-------- The data

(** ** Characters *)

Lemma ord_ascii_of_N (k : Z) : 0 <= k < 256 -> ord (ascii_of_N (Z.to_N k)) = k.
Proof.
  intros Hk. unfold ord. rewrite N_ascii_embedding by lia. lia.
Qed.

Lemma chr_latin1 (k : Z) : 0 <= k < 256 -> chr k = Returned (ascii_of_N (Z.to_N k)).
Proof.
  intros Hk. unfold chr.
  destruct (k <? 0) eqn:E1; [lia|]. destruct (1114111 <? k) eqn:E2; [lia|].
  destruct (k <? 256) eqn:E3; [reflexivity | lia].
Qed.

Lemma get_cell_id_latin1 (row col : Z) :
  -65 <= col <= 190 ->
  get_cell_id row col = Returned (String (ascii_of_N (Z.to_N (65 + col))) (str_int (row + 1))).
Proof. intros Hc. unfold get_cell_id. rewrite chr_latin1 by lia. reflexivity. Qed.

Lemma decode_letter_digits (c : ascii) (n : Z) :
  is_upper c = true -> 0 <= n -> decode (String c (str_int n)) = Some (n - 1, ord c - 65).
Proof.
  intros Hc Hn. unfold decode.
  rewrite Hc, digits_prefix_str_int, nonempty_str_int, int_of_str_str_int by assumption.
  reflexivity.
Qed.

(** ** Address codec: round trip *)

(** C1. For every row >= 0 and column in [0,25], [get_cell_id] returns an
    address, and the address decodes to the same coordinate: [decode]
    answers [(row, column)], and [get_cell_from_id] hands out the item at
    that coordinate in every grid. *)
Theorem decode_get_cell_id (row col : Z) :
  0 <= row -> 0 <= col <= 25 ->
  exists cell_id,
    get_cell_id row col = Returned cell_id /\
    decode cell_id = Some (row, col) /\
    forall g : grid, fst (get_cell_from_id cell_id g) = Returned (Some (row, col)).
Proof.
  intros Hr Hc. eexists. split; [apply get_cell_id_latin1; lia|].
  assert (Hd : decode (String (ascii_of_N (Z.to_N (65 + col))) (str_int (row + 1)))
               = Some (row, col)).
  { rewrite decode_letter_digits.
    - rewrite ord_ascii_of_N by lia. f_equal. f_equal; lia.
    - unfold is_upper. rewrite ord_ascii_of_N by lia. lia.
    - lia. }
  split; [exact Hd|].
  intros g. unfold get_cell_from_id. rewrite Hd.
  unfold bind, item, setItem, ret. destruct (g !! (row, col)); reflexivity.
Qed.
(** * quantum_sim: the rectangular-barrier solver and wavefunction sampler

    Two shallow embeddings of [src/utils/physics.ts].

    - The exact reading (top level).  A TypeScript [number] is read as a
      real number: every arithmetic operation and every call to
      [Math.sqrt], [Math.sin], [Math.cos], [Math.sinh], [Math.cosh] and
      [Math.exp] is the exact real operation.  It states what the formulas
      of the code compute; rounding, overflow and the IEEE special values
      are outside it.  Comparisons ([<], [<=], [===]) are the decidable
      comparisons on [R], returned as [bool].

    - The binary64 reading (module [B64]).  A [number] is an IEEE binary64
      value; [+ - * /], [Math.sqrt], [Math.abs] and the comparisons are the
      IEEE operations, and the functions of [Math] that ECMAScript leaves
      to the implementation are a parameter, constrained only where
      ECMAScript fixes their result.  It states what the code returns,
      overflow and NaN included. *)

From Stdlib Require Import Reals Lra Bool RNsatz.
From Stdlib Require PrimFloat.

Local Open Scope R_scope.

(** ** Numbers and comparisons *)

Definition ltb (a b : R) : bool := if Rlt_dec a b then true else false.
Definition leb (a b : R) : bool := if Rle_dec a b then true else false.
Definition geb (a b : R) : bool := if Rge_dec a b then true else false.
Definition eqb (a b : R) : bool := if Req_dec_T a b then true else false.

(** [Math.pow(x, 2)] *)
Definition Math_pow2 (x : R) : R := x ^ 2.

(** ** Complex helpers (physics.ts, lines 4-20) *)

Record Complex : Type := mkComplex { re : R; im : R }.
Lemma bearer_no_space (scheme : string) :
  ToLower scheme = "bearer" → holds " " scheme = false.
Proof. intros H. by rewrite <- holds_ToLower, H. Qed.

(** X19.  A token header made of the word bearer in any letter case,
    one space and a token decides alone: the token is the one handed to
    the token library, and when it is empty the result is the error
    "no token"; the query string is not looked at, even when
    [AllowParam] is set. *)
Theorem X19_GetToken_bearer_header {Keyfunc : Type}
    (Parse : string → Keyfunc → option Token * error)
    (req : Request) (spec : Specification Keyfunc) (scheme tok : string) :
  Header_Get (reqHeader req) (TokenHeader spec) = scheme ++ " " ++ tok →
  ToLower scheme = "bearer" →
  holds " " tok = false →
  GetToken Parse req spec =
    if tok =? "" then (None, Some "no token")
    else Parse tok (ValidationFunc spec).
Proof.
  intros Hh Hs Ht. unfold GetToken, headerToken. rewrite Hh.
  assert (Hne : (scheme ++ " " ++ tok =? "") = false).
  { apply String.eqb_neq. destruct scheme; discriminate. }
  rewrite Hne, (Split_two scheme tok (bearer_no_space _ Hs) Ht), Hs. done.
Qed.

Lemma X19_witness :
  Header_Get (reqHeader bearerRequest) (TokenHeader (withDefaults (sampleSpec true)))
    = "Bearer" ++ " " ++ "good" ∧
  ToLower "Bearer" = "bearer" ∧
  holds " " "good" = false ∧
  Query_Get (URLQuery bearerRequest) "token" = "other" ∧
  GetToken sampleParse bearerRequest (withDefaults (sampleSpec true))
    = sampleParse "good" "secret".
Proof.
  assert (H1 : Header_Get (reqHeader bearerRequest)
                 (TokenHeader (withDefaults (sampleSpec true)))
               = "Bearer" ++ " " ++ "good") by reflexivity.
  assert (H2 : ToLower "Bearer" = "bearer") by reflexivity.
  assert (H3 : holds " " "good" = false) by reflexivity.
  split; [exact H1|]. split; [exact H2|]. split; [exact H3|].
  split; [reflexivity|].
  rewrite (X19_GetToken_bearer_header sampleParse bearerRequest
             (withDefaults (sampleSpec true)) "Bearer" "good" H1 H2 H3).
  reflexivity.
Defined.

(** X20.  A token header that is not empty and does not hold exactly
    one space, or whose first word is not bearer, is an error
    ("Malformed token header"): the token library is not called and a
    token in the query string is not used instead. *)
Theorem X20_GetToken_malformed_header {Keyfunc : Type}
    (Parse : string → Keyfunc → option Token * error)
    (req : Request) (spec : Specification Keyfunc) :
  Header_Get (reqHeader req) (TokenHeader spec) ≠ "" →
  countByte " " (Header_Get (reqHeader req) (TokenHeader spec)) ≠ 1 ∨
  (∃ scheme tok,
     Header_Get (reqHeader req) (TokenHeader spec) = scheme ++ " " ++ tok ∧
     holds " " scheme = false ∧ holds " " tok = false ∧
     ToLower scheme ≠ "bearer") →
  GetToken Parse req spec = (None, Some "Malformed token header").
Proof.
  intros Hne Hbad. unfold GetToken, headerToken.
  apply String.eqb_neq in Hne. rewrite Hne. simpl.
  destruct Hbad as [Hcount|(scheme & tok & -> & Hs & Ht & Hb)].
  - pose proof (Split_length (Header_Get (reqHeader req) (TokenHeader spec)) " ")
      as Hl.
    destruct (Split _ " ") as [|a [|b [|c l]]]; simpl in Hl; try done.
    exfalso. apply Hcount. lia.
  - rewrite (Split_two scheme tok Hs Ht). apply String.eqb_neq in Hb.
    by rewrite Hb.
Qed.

----------------

From the entries above, restate word for word the lines from the line containing "IEEE operations, and" to the line containing "one space and", both ends included, and nothing more.

      IEEE operations, and the functions of [Math] that ECMAScript leaves
      to the implementation are a parameter, constrained only where
      ECMAScript fixes their result.  It states what the code returns,
      overflow and NaN included. *)

From Stdlib Require Import Reals Lra Bool RNsatz.
From Stdlib Require PrimFloat.

Local Open Scope R_scope.

(** ** Numbers and comparisons *)

Definition ltb (a b : R) : bool := if Rlt_dec a b then true else false.
Definition leb (a b : R) : bool := if Rle_dec a b then true else false.
Definition geb (a b : R) : bool := if Rge_dec a b then true else false.
Definition eqb (a b : R) : bool := if Req_dec_T a b then true else false.

(** [Math.pow(x, 2)] *)
Definition Math_pow2 (x : R) : R := x ^ 2.

(** ** Complex helpers (physics.ts, lines 4-20) *)

Record Complex : Type := mkComplex { re : R; im : R }.
Lemma bearer_no_space (scheme : string) :
  ToLower scheme = "bearer" → holds " " scheme = false.
Proof. intros H. by rewrite <- holds_ToLower, H. Qed.

(** X19.  A token header made of the word bearer in any letter case,
    one space and a token decides alone: the token is the one handed to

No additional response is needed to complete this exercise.